(Saved data entries)
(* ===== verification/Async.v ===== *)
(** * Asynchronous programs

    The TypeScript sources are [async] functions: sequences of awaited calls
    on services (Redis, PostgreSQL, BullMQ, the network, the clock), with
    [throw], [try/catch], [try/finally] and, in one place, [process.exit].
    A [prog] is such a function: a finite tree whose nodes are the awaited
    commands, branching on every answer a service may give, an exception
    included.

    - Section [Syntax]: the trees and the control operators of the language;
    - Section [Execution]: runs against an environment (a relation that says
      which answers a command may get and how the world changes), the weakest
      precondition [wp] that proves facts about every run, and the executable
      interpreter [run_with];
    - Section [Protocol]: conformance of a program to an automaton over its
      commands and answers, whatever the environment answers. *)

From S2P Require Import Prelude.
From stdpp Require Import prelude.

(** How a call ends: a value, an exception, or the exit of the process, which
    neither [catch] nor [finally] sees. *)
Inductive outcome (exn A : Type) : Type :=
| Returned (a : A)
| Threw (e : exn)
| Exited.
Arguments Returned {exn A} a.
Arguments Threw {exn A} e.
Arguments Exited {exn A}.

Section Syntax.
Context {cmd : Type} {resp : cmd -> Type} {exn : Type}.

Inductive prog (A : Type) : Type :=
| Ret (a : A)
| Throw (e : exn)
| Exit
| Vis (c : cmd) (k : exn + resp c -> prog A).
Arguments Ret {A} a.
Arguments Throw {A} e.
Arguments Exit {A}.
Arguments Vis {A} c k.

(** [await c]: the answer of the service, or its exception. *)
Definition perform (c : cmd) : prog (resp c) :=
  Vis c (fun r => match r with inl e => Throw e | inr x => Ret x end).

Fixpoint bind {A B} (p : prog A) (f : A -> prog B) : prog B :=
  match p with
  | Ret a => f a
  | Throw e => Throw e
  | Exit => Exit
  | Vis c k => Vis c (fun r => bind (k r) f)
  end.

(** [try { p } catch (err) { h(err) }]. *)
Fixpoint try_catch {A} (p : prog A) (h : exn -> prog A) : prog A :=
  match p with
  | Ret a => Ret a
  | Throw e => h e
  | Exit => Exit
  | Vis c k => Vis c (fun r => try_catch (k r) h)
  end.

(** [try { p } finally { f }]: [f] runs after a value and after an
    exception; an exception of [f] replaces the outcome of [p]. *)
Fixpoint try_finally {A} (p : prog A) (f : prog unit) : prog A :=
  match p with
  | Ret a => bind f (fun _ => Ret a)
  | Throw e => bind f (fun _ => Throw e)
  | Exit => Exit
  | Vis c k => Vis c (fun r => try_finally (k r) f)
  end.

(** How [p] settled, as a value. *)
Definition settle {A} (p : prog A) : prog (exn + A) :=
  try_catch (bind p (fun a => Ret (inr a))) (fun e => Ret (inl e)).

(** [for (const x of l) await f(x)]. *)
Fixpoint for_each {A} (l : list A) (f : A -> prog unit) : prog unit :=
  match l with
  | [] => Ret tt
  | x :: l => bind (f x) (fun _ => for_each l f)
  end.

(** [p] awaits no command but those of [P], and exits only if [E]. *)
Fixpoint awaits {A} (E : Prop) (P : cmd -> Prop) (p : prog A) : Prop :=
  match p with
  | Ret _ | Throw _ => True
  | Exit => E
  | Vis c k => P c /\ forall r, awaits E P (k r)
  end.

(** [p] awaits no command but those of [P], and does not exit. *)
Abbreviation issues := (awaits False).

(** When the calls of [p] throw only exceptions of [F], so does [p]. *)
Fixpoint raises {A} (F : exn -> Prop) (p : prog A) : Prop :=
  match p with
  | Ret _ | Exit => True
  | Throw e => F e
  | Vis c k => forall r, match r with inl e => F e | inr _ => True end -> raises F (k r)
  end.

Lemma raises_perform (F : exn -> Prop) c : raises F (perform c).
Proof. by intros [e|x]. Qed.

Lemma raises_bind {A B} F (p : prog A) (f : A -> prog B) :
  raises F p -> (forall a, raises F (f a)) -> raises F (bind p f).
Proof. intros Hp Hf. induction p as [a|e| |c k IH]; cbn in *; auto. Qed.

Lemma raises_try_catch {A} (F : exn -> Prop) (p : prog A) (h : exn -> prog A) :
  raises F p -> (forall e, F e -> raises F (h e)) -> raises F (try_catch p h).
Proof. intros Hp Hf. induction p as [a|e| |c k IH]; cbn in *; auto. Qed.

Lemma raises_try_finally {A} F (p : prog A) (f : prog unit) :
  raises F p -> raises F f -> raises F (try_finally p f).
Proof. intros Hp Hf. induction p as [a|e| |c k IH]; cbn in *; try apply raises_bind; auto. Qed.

- **The task**
Each line holding the word "Returned" must be copied from the data.

- **Exercise output**
| Returned (a : A)
Arguments Returned {exn A} a.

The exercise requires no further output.